• WHAT THE TASK ASKS
Whatever the records say, set them down exactly.

• TASK INPUTS
(** ** What a secret's sync records *)

Section records.
Context {order : RowOrder} {V : Type} `{!VaultOps V}.
Variable driver_error : DBType → string → option error.
Variable fault : nat → option error.
Variables clock db_clock : nat → Z.
Abbreviation handle := (engine_handle (V := V) driver_error fault clock db_clock).
Abbreviation run_store := (run (store_handle driver_error fault clock db_clock)).

Lemma run_stored {A} (p : prog StoreE A) (w : world V) :
  run handle (stored p) w =
    let '(a, d) := run_store p (db w) in
    (a, {| vaults := vaults w; db := d; slept := slept w |}).
Proof.
  revert w. induction p as [a|X e k IH]; intros [v d l]; simpl; [done|].
  destruct (store_handle driver_error fault clock db_clock X e d) as [x d']. by rewrite IH.
Qed.

Lemma run_only {A} (P : ∀ X, EngineE X → Prop) (G : world V → world V → Prop) `{!PreOrder G}
    (p : prog EngineE A) w :
  only P p → (∀ X e w, P X e → G w (handle X e w).2) → G w (run handle p w).2.
Proof.
  intros Hp HG. revert w. induction p as [a|X e k IH]; intros w; simpl in *; [done|].
  destruct Hp as [He Hk]. specialize (HG X e w He) as Hstep.
  destruct (handle X e w) as [x w1]. etrans; [exact Hstep|]. by apply IH.
Qed.

Definition same_db (w w' : world V) : Prop := db w' = db w.
#[local] Instance same_db_preorder : PreOrder same_db.
Proof. split; [done|]. intros ??? H1 H2. unfold same_db in *. congruence. Qed.

Lemma db_vaults {A} (f : V → A * V) w : same_db w (on_vaults f w).2.
Proof. unfold on_vaults. by destruct (f (vaults w)). Qed.

Lemma get_same_db b n w r w' : handle _ (GetSecret b n) w = (r, w') → db w' = db w.
Proof. intros H. pose proof (db_vaults (get_secret b n) w) as Hd. simpl in H. by rewrite H in Hd. Qed.

Lemma set_retried_same_db policy b n x w r w' :
  run handle (withRetry time_sleep policy (call (SetSecret b n x))) w = (r, w') → db w' = db w.
Proof.
  intros H. pose proof (run_only (λ X e, ∀ w, same_db w (handle X e w).2) same_db
    (withRetry time_sleep policy (call (SetSecret b n x))) w) as Hd.
  rewrite H in Hd. apply Hd; [|by auto]. apply only_withRetry; [done|].
  split; [intros; apply db_vaults|done].
Qed.

Definition can_record (w : world V) : Prop :=
  driver_error (dbType (db w)) "?" = None ∧ ∀ n, fault n = None.

(** A recorded object is found under its key. *)
Lemma record_object_found cfg t n s1 s2 st e d w u w' :
  run handle (record_object cfg t n s1 s2 st e d) w = (u, w') → can_record w →
  ∃ o, lookup_object (db w') (s_ID cfg, s_Source cfg, t, n) = Some o ∧
    SourceChecksum o = s1 ∧ TargetChecksum o = s2 ∧ LastSyncStatus o = st ∧
    LastSyncError o = e ∧ DirectionLast o = d.
Proof.
  unfold record_object, now_unix. intros H [Hd Hf].
  rewrite run_bind, run_bind, run_call in H.
  change (handle Z (Stored Now) w) with
    (clock (ticks (db w)), {| vaults := vaults w; db := ticked (db w); slept := slept w |}) in H.
  cbn [run] in H. rewrite run_bind, run_stored in H. cbn [db] in H.
  set (o := sync_object _ _ _ _ _ _ _ _ _) in H.
  pose proof (upsert_succeeds driver_error fault clock db_clock o (ticked (db w)) Hd Hf) as Hs.
  destruct (run_store (UpsertSyncObject o) (ticked (db w))) as [r d'] eqn:Hu.
  simpl in Hs. subst r. apply upsert_run in Hu as [_ Hl]. cbn [run] in H. injection H as _ <-.
  unfold updated in Hl. specialize (Hl (key_of o)). rewrite bool_decide_eq_true_2 in Hl by done.
  eexists. split; [exact Hl|]. done.
Qed.

End records.

(** ** Properties *)

Section properties.
Context {order : RowOrder} {V : Type} `{!VaultOps V, !VaultLaws V}.
Variable driver_error : DBType → string → option error.
Variable fault : nat → option error.
Variables clock db_clock : nat → Z.
Abbreviation handle := (engine_handle (V := V) driver_error fault clock db_clock).
Variable backends : gset string.
Variable syncCfg : SyncConfig.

• SOLUTION FOR THIS EXERCISE
(** ** What a secret's sync records *)

Section records.
Context {order : RowOrder} {V : Type} `{!VaultOps V}.
Variable driver_error : DBType → string → option error.
Variable fault : nat → option error.
Variables clock db_clock : nat → Z.
Abbreviation handle := (engine_handle (V := V) driver_error fault clock db_clock).
Abbreviation run_store := (run (store_handle driver_error fault clock db_clock)).

Lemma run_stored {A} (p : prog StoreE A) (w : world V) :
  run handle (stored p) w =
    let '(a, d) := run_store p (db w) in
    (a, {| vaults := vaults w; db := d; slept := slept w |}).
Proof.
  revert w. induction p as [a|X e k IH]; intros [v d l]; simpl; [done|].
  destruct (store_handle driver_error fault clock db_clock X e d) as [x d']. by rewrite IH.
Qed.

Lemma run_only {A} (P : ∀ X, EngineE X → Prop) (G : world V → world V → Prop) `{!PreOrder G}
    (p : prog EngineE A) w :
  only P p → (∀ X e w, P X e → G w (handle X e w).2) → G w (run handle p w).2.
Proof.
  intros Hp HG. revert w. induction p as [a|X e k IH]; intros w; simpl in *; [done|].
  destruct Hp as [He Hk]. specialize (HG X e w He) as Hstep.
  destruct (handle X e w) as [x w1]. etrans; [exact Hstep|]. by apply IH.
Qed.

Definition same_db (w w' : world V) : Prop := db w' = db w.
#[local] Instance same_db_preorder : PreOrder same_db.
Proof. split; [done|]. intros ??? H1 H2. unfold same_db in *. congruence. Qed.

Lemma db_vaults {A} (f : V → A * V) w : same_db w (on_vaults f w).2.
Proof. unfold on_vaults. by destruct (f (vaults w)). Qed.

Lemma get_same_db b n w r w' : handle _ (GetSecret b n) w = (r, w') → db w' = db w.
Proof. intros H. pose proof (db_vaults (get_secret b n) w) as Hd. simpl in H. by rewrite H in Hd. Qed.

Lemma set_retried_same_db policy b n x w r w' :
  run handle (withRetry time_sleep policy (call (SetSecret b n x))) w = (r, w') → db w' = db w.
Proof.
  intros H. pose proof (run_only (λ X e, ∀ w, same_db w (handle X e w).2) same_db
    (withRetry time_sleep policy (call (SetSecret b n x))) w) as Hd.
  rewrite H in Hd. apply Hd; [|by auto]. apply only_withRetry; [done|].
  split; [intros; apply db_vaults|done].
Qed.

Definition can_record (w : world V) : Prop :=
  driver_error (dbType (db w)) "?" = None ∧ ∀ n, fault n = None.

(** A recorded object is found under its key. *)
Lemma record_object_found cfg t n s1 s2 st e d w u w' :
  run handle (record_object cfg t n s1 s2 st e d) w = (u, w') → can_record w →
  ∃ o, lookup_object (db w') (s_ID cfg, s_Source cfg, t, n) = Some o ∧
    SourceChecksum o = s1 ∧ TargetChecksum o = s2 ∧ LastSyncStatus o = st ∧
    LastSyncError o = e ∧ DirectionLast o = d.
Proof.
  unfold record_object, now_unix. intros H [Hd Hf].
  rewrite run_bind, run_bind, run_call in H.
  change (handle Z (Stored Now) w) with
    (clock (ticks (db w)), {| vaults := vaults w; db := ticked (db w); slept := slept w |}) in H.
  cbn [run] in H. rewrite run_bind, run_stored in H. cbn [db] in H.
  set (o := sync_object _ _ _ _ _ _ _ _ _) in H.
  pose proof (upsert_succeeds driver_error fault clock db_clock o (ticked (db w)) Hd Hf) as Hs.
  destruct (run_store (UpsertSyncObject o) (ticked (db w))) as [r d'] eqn:Hu.
  simpl in Hs. subst r. apply upsert_run in Hu as [_ Hl]. cbn [run] in H. injection H as _ <-.
  unfold updated in Hl. specialize (Hl (key_of o)). rewrite bool_decide_eq_true_2 in Hl by done.
  eexists. split; [exact Hl|]. done.
Qed.

End records.

(** ** Properties *)

Section properties.
Context {order : RowOrder} {V : Type} `{!VaultOps V, !VaultLaws V}.
Variable driver_error : DBType → string → option error.
Variable fault : nat → option error.
Variables clock db_clock : nat → Z.
Abbreviation handle := (engine_handle (V := V) driver_error fault clock db_clock).
Variable backends : gset string.
Variable syncCfg : SyncConfig.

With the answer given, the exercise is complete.